= What you have to do =
Of the material below, only the lines from the line containing "Fixpoint open_groups (g" down to the line containing "[now_sec] is the" belong in the answer, written out exactly.

= Available records =
(* ===== verification/Channel.v ===== *)
(** * Symbol channels

    [SymbolChannel] (src/exchange/crypto/symbol_channel.cpp) keeps the WebSocket
    connections of one symbol, subscribes on them, reconnects with back-off and
    turns every message into a [RawMessage] for the parser of its shard.
    [WsClient] (src/network/ws_client.cpp) is the connection.  Both run as callbacks
    of one event loop: the asynchronous operations that are under way are a list of
    handlers, and a step of the loop completes one of them with a result that the
    outside world chooses.  A client that has been destroyed is gone from the map of
    clients; a handler that still refers to it makes the state undefined. *)
From S2P Require Import Prelude Doubles Events Exchange SpscQueue ShardQueue Json.

(** ** Addresses *)

(** Source: src/exchange/crypto/symbol_channel.cpp:15-19, ParsedUrl. *)
Record ParsedUrl := mkUrl { pu_host : list ascii; pu_port : list ascii; pu_path : list ascii }.

(** [s.find(c)] *)
Fixpoint find_char (c : ascii) (s : list ascii) : option nat :=
  match s with
  | [] => None
  | x :: s' => if Ascii.eqb x c then Some 0%nat else match find_char c s' with Some n => Some (S n) | None => None end
  end.

(** [s.starts_with(p)] *)
Fixpoint starts_with (p s : list ascii) : bool :=
  match p, s with
  | [], _ => true
  | _, [] => false
  | x :: p', y :: s' => Ascii.eqb x y && starts_with p' s'
  end.

(** Source: src/exchange/crypto/symbol_channel.cpp:21-37, ParseWsUrl.
    [s.substr(i, n)] is [take n (drop i s)]; without a slash the difference wraps to a
    length past the end. *)
Definition ParseWsUrl (ws_url : list ascii) : ParsedUrl :=
  let url := if starts_with (bytes "wss://") ws_url then drop 6 ws_url else ws_url in
  let colon := find_char ":" url in
  let slash := find_char "/" url in
  let path := match slash with Some i => drop i url | None => bytes "/" end in
  match colon, slash with
  | Some c, None => mkUrl (take c url) (drop (c + 1) url) path
  | Some c, Some i =>
      if (c <? i)%nat then mkUrl (take c url) (take (i - c - 1) (drop (c + 1) url)) path
      else mkUrl (take i url) (bytes "443") path
  | None, Some i => mkUrl (take i url) (bytes "443") path
  | None, None => mkUrl url (bytes "443") path
  end.

Lemma find_char_app c a b :
  c ∉ a -> find_char c (a ++ b) = match find_char c b with Some n => Some (length a + n)%nat | None => None end.
Proof.
  induction a as [|x a IH]; cbn [app find_char length]; [by destruct (find_char c b)|].
  intros Hn. apply not_elem_of_cons in Hn as [Hx Ha]. destruct (Ascii.eqb_spec x c); [by subst|]. rewrite IH by done.
  by destruct (find_char c b).
Qed.

(** A secure address without a port: the default port, the path with its slash. *)
Lemma ParseWsUrl_plain host path :
  (":"%char ∉ host) -> ("/"%char ∉ host) ->
  ParseWsUrl (bytes "wss://" ++ host ++ "/"%char :: path) = mkUrl host (bytes "443") ("/"%char :: path).
Proof.
  intros Hc Hs. unfold ParseWsUrl. change (starts_with (bytes "wss://") (bytes "wss://" ++ host ++ "/"%char :: path)) with true.
  cbv iota. change (drop 6 (bytes "wss://" ++ host ++ "/"%char :: path)) with (host ++ "/"%char :: path).
  rewrite !find_char_app by done. cbn [find_char Ascii.eqb Bool.eqb]. rewrite Nat.add_0_r.
  rewrite take_app_length, drop_app_length. destruct (find_char ":" path) as [n|]; [|done].
  destruct (Nat.ltb_spec (length host + S n) (length host)); [lia|done].
Qed.

(** ** Connections and handlers *)

(** Source: src/network/ws_client.h:68-74, WsClient (data members).
    [ws_on_disconnect]: a disconnect handler is installed; [ws_sent]: what was written
    to the connection. *)
Record WsClient := mkWs {
  ws_url : ParsedUrl;
  ws_headers_ : list (string * string);
  ws_open : bool;
  ws_on_disconnect : bool;
  ws_sent : list string
}.

(** The stages of [WsClient::Connect]. *)
Inductive Stage := Resolving | TcpConnecting | SslHandshaking | WsHandshaking.

(** An asynchronous operation that is under way. *)
Inductive Handler :=
| HConnect (c g : nat) (st : Stage)      (* connecting client [c] of group [g] *)
| HRead (c : nat)
| HWrite (c : nat) (msg : string)
| HClose (c : nat)
| HSubscribe (t g i : nat)               (* delayed subscription [i] of group [g], timer [t] *)
| HReconnect (delay : Z).

(** Source: src/exchange/crypto/symbol_channel.h:51-61, SymbolChannel (data members).
    A client is named by its number; timers too. *)
Record SymbolChannel := mkChan {
  groups_ : list SubscriptionGroup;
  ws_clients_ : list (option nat);
  reconnect_attempts_ : Z;
  is_reconnecting_ : bool;
  pending_timers_ : list nat
}.

(** The channel with the event loop it runs on. *)
Record World := mkWorld {
  w_chan : SymbolChannel;
  w_clients : gmap nat WsClient;      (* the clients that exist *)
  w_pending : list Handler;
  w_cancelled : list nat;             (* timers that were cancelled *)
  w_fresh : nat;
  w_shutdown : bool;                  (* SignalHandler::IsShutdownRequested() *)
  w_bad_destroy : nat;                (* clients destroyed while the loop runs *)
  w_undefined : bool;
  w_messages : list (list ascii)      (* what was handed to OnMessage *)
}.

Definition chan0 : SymbolChannel := mkChan [] [] 0 false [].
Definition world0 : World := mkWorld chan0 ∅ [] [] 0 false 0 false [].

Definition with_chan (f : SymbolChannel -> SymbolChannel) (w : World) : World :=
  mkWorld (f (w_chan w)) (w_clients w) (w_pending w) (w_cancelled w) (w_fresh w) (w_shutdown w) (w_bad_destroy w) (w_undefined w) (w_messages w).
Definition with_clients (f : gmap nat WsClient -> gmap nat WsClient) (w : World) : World :=
  mkWorld (w_chan w) (f (w_clients w)) (w_pending w) (w_cancelled w) (w_fresh w) (w_shutdown w) (w_bad_destroy w) (w_undefined w) (w_messages w).
Definition with_pending (f : list Handler -> list Handler) (w : World) : World :=
  mkWorld (w_chan w) (w_clients w) (f (w_pending w)) (w_cancelled w) (w_fresh w) (w_shutdown w) (w_bad_destroy w) (w_undefined w) (w_messages w).
Definition set_undefined (w : World) : World :=
  mkWorld (w_chan w) (w_clients w) (w_pending w) (w_cancelled w) (w_fresh w) (w_shutdown w) (w_bad_destroy w) true (w_messages w).
(** A shutdown signal arrives. *)
Definition signal (w : World) : World :=
  mkWorld (w_chan w) (w_clients w) (w_pending w) (w_cancelled w) (w_fresh w) true (w_bad_destroy w) (w_undefined w) (w_messages w).
Definition deliver (data : list ascii) (w : World) : World :=
  mkWorld (w_chan w) (w_clients w) (w_pending w) (w_cancelled w) (w_fresh w) (w_shutdown w) (w_bad_destroy w) (w_undefined w)
    (w_messages w ++ [data]).
Definition post (h : Handler) : World -> World := with_pending (fun l => l ++ [h]).

Definition set_groups (gs : list SubscriptionGroup) (s : SymbolChannel) : SymbolChannel :=
  mkChan gs (ws_clients_ s) (reconnect_attempts_ s) (is_reconnecting_ s) (pending_timers_ s).
Definition set_ws_clients (cs : list (option nat)) (s : SymbolChannel) : SymbolChannel :=
  mkChan (groups_ s) cs (reconnect_attempts_ s) (is_reconnecting_ s) (pending_timers_ s).
Definition set_attempts (n : Z) (s : SymbolChannel) : SymbolChannel :=
  mkChan (groups_ s) (ws_clients_ s) n (is_reconnecting_ s) (pending_timers_ s).
Definition set_reconnecting (b : bool) (s : SymbolChannel) : SymbolChannel :=
  mkChan (groups_ s) (ws_clients_ s) (reconnect_attempts_ s) b (pending_timers_ s).
Definition set_timers (l : list nat) (s : SymbolChannel) : SymbolChannel :=
  mkChan (groups_ s) (ws_clients_ s) (reconnect_attempts_ s) (is_reconnecting_ s) l.

Definition set_open (b : bool) (c : WsClient) : WsClient := mkWs (ws_url c) (ws_headers_ c) b (ws_on_disconnect c) (ws_sent c).
(** Source: src/network/ws_client.cpp:95-95, WsClient::SetDisconnectHandler. *)
Definition set_handler (b : bool) (c : WsClient) : WsClient := mkWs (ws_url c) (ws_headers_ c) (ws_open c) b (ws_sent c).
Definition add_sent (m : string) (c : WsClient) : WsClient :=
  mkWs (ws_url c) (ws_headers_ c) (ws_open c) (ws_on_disconnect c) (ws_sent c ++ [m]).

(** *** WsClient *)

(** Source: src/network/ws_client.cpp:11-11, WsClient::WsClient. *)
Definition ws_new : WsClient := mkWs (mkUrl [] [] []) [] false false [].

(** Source: src/network/ws_client.cpp:30-30, WsClient::AddHeader. *)
Definition AddHeader (name value : string) (c : WsClient) : WsClient :=
  mkWs (ws_url c) (ws_headers_ c ++ [(name, value)]) (ws_open c) (ws_on_disconnect c) (ws_sent c).

(** Source: src/network/ws_client.cpp:32-40, WsClient::Connect. *)
Definition Connect (c g : nat) (url : ParsedUrl) (w : World) : World :=
  post (HConnect c g Resolving)
    (with_clients (alter (fun x => mkWs url (ws_headers_ x) (ws_open x) false (ws_sent x)) c) w).

(** Source: src/network/ws_client.cpp:13-28, WsClient::~WsClient.
    The loop is running whenever the channel destroys a client; the synchronous close of an open connection leaves
    nothing behind in the model, where the client is gone. *)
Definition ws_destroy (c : nat) (w : World) : World :=
  mkWorld (w_chan w) (delete c (w_clients w)) (w_pending w) (w_cancelled w) (w_fresh w) (w_shutdown w)
    (S (w_bad_destroy w)) (w_undefined w) (w_messages w).

(** Source: src/network/ws_client.cpp:115-126, WsClient::Write. *)
Definition ws_write (c : nat) (msg : string) : World -> World := post (HWrite c msg).

(** Source: src/network/ws_client.cpp:128-137, WsClient::Close. *)
Definition ws_close (c : nat) (w : World) : World :=
  match w_clients w !! c with
  | Some x => if ws_open x then post (HClose c) (with_clients (<[c := set_open false x]>) w) else w
  | None => set_undefined w
  end.

(** *** SymbolChannel *)

Section channel.
Context {L : Simdjson} (adapter_ : ExchangeAdapter L) (symbol_ : string) (depth_level_ : Z).

(** The destructor of a [unique_ptr] to a client. *)
Definition destroy_client (c : option nat) (w : World) : World := match c with Some c => ws_destroy c w | None => w end.

(** A new client for group [g], replacing the old one. *)
Definition open_group (g : nat) (group : SubscriptionGroup) (w : World) : World :=
  let c := w_fresh w in
  let w := mkWorld (w_chan w) (<[c := ws_new]> (w_clients w)) (w_pending w) (w_cancelled w) (S c) (w_shutdown w)
             (w_bad_destroy w) (w_undefined w) (w_messages w) in
  let old := ws_clients_ (w_chan w) !! g in
  let w := with_chan (fun s => set_ws_clients (<[g := Some c]> (ws_clients_ s)) s) w in
  let w := match old with Some o => destroy_client o w | None => w end in
  let w := with_clients (alter (fun x => foldl (fun x h => AddHeader h.1 h.2 x) x (ad_ws_headers adapter_)) c) w in
  Connect c g (ParseWsUrl (bytes (sg_ws_url group))) w.

Fixpoint open_groups (g : nat) (gs : list SubscriptionGroup) (w : World) : World :=
  match gs with
  | [] => w
  | group :: gs' => open_groups (S g) gs' (open_group g group w)
  end.

(** [ws_clients_.resize(n)]: clients past the new end are destroyed. *)
Definition resize_clients (n : nat) (w : World) : World :=
  let l := ws_clients_ (w_chan w) in
  let w := with_chan (set_ws_clients (take n l ++ replicate (n - length l) None)) w in
  foldl (fun w c => destroy_client c w) w (drop n l).

(** Source: src/exchange/crypto/symbol_channel.cpp:53-87, SymbolChannel::Start.
    [now_sec] is the clock that building the subscriptions reads. *)
Definition Start (now_sec : Z) (w : World) : World :=
  let gs := ad_build_subscribes adapter_ now_sec symbol_ depth_level_ in
  let w := with_chan (set_groups gs) w in
  match gs with
  | [] => w
  | _ => open_groups 0 gs (resize_clients (length gs) w)
  end.

(** Source: src/exchange/crypto/symbol_channel.h:57-57, kMaxReconnectDelaySec. *)
Definition kMaxReconnectDelaySec : Z := 60.
Lemma run_handler_inv now h r w w1 :
  removed w w1 h -> channel_inv w -> channel_inv (run_handler adapter_ symbol_ depth_level_ now h r w1).
Proof.
  intros Hr Hi. assert (Hq : active h = false -> channel_inv w1) by (intros Ha; by eapply removed_neutral).
  assert (Hund : channel_inv w1 -> channel_inv (set_undefined w1)) by (intros H; destruct (frame_undefined w1); by eapply frame_inv).
  destruct h as [c g st|c|c msg|c|t g i|d]; cbn [run_handler active] in *.
  - destruct (w_clients w1 !! c) as [x|] eqn:Ex; [by eapply stage_inv; [done|done|exists x]|].
    apply Hund. apply (removed_inv w w1 (HConnect c g st)); [done|done|done|]. intros c' x' k _ Hx' [[st' H]|[H _]]; [|done]. simplify_eq.
  - by eapply read_inv.
  - specialize (Hq eq_refl). destruct (w_clients w1 !! c) as [x|] eqn:Ex; [|by apply Hund]. destruct (succeeded r); [|done].
    eapply frame_inv; [apply frame_clients|by eapply flags_insert|done]. intros k. apply insert_dom. by exists x.
  - specialize (Hq eq_refl). destruct (w_clients w1 !! c); [done|by apply Hund].
  - specialize (Hq eq_refl). destruct (negb (succeeded r) || w_shutdown w1); [done|].
    destruct (groups_ (w_chan w1) !! g ≫= _) as [m|]; [|by apply Hund]. destruct (ws_clients_ (w_chan w1) !! g) as [[c|]|]; [|by apply Hund..].
    destruct (frame_write w1 c (sm_payload m)). by eapply frame_inv.
  - pose proof (removed_reconnects _ _ _ Hr) as Hn. cbn in Hn. destruct Hi as [[T1 T2 T3 T4 T5] Hids Hl].
    assert (H0 : reconnects w1 = 0%nat) by lia. pose proof (removed_ids _ _ _ Hr Hids) as Hi1.
    assert (Hd : forall d', HReconnect d' ∈ w_pending w1 -> 1 <= d' <= kMaxReconnectDelaySec) by (intros d' Hd; by eapply T4, removed_subset).
    assert (Hr' := Hr). destruct Hr' as (pre & suf & Hp & Hw). destruct (w_shutdown w1) eqn:Es.
    + split; [split; rewrite ?H0; try done; [lia|congruence|by subst]|done|]. intros Hs. congruence.
    + apply Start_inv; [|by destruct Hi1]. split; cbn.
      * change (reconnects w1 <= 1)%nat. lia.
      * change (reconnects w1 = 1%nat -> false = true). lia.
      * done.
      * done.
      * by subst.
Qed.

= Output of the exercise =
Fixpoint open_groups (g : nat) (gs : list SubscriptionGroup) (w : World) : World :=
  match gs with
  | [] => w
  | group :: gs' => open_groups (S g) gs' (open_group g group w)
  end.

(** [ws_clients_.resize(n)]: clients past the new end are destroyed. *)
Definition resize_clients (n : nat) (w : World) : World :=
  let l := ws_clients_ (w_chan w) in
  let w := with_chan (set_ws_clients (take n l ++ replicate (n - length l) None)) w in
  foldl (fun w c => destroy_client c w) w (drop n l).

(** Source: src/exchange/crypto/symbol_channel.cpp:53-87, SymbolChannel::Start.
    [now_sec] is the clock that building the subscriptions reads. *)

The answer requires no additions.